### Work item
Using the listing below, copy exactly the lines from the one containing "and FD_DEVICE *)" to the one containing "File (ftype f)", both lines included, and no others.

◇ ◇ ◇

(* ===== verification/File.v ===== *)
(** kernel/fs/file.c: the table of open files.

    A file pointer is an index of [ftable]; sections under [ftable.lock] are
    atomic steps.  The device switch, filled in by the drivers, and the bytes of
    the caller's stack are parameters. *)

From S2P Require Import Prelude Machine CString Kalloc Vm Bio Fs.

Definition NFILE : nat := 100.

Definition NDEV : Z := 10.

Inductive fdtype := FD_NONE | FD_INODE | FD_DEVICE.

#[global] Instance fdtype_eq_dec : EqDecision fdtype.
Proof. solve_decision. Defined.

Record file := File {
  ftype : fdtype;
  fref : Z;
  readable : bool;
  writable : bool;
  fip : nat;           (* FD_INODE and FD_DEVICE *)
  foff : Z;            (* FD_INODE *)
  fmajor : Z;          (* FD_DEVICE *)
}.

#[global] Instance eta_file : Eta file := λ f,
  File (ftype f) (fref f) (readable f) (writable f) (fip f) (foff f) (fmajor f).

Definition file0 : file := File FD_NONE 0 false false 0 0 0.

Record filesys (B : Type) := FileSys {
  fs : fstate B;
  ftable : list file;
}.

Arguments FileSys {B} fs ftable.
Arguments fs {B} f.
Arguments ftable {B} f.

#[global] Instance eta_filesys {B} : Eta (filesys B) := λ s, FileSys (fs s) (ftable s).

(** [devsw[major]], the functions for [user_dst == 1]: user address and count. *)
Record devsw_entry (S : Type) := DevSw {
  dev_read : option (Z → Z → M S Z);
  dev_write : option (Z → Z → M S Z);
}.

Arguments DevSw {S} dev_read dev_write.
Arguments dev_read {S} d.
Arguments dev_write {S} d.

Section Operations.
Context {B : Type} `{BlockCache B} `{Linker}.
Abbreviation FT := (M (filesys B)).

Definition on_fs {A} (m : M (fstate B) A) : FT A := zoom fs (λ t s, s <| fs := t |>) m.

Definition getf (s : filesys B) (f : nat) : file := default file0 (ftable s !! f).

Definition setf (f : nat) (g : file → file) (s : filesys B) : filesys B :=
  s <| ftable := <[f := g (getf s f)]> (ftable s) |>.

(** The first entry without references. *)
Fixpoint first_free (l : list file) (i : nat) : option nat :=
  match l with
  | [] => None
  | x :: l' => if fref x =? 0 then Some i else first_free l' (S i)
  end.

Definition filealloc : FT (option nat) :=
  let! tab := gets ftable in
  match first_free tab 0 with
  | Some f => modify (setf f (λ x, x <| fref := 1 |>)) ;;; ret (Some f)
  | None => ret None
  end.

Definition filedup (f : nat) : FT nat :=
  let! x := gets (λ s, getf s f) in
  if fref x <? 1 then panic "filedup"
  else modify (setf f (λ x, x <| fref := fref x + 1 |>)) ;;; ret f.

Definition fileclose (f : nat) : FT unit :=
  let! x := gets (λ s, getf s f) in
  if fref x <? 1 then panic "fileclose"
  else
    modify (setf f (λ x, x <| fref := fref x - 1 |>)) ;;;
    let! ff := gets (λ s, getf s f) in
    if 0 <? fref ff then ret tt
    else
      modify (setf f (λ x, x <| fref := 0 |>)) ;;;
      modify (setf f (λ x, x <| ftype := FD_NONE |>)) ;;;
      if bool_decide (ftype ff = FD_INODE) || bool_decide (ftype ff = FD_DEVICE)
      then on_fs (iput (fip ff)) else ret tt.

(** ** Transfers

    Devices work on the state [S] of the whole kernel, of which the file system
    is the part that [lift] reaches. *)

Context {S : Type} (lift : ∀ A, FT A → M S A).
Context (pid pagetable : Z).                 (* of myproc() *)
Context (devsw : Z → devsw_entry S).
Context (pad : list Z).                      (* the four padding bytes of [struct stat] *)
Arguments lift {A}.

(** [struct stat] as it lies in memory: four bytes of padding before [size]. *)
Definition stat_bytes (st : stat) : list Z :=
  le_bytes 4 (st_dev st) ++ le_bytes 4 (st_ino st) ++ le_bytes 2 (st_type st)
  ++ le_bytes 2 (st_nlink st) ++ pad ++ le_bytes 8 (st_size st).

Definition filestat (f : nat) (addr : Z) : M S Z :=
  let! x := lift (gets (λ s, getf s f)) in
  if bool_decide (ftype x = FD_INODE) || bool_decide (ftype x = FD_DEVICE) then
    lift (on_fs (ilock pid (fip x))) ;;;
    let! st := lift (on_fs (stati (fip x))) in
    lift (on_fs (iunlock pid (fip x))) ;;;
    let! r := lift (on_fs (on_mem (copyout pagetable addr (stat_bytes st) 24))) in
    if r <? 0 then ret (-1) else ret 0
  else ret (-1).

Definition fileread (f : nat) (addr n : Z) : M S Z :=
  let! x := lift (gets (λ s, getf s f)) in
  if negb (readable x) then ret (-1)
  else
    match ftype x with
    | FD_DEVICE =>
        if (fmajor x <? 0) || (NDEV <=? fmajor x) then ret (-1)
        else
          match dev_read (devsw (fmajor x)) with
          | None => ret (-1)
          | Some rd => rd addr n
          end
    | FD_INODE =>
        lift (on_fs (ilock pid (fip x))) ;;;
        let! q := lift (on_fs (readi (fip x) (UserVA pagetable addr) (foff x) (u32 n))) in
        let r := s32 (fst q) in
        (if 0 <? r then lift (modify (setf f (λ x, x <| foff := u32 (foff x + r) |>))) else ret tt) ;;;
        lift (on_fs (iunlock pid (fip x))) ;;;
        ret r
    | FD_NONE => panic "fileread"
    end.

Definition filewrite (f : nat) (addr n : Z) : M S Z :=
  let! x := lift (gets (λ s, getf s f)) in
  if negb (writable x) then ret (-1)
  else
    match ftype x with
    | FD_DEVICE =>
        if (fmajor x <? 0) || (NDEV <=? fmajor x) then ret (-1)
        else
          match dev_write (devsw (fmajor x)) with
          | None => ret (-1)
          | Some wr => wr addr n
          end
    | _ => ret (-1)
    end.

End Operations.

◇ ◇ ◇

### Result
  fip : nat;           (* FD_INODE and FD_DEVICE *)
  foff : Z;            (* FD_INODE *)
  fmajor : Z;          (* FD_DEVICE *)
}.

#[global] Instance eta_file : Eta file := λ f,
  File (ftype f) (fref f) (readable f) (writable f) (fip f) (foff f) (fmajor f).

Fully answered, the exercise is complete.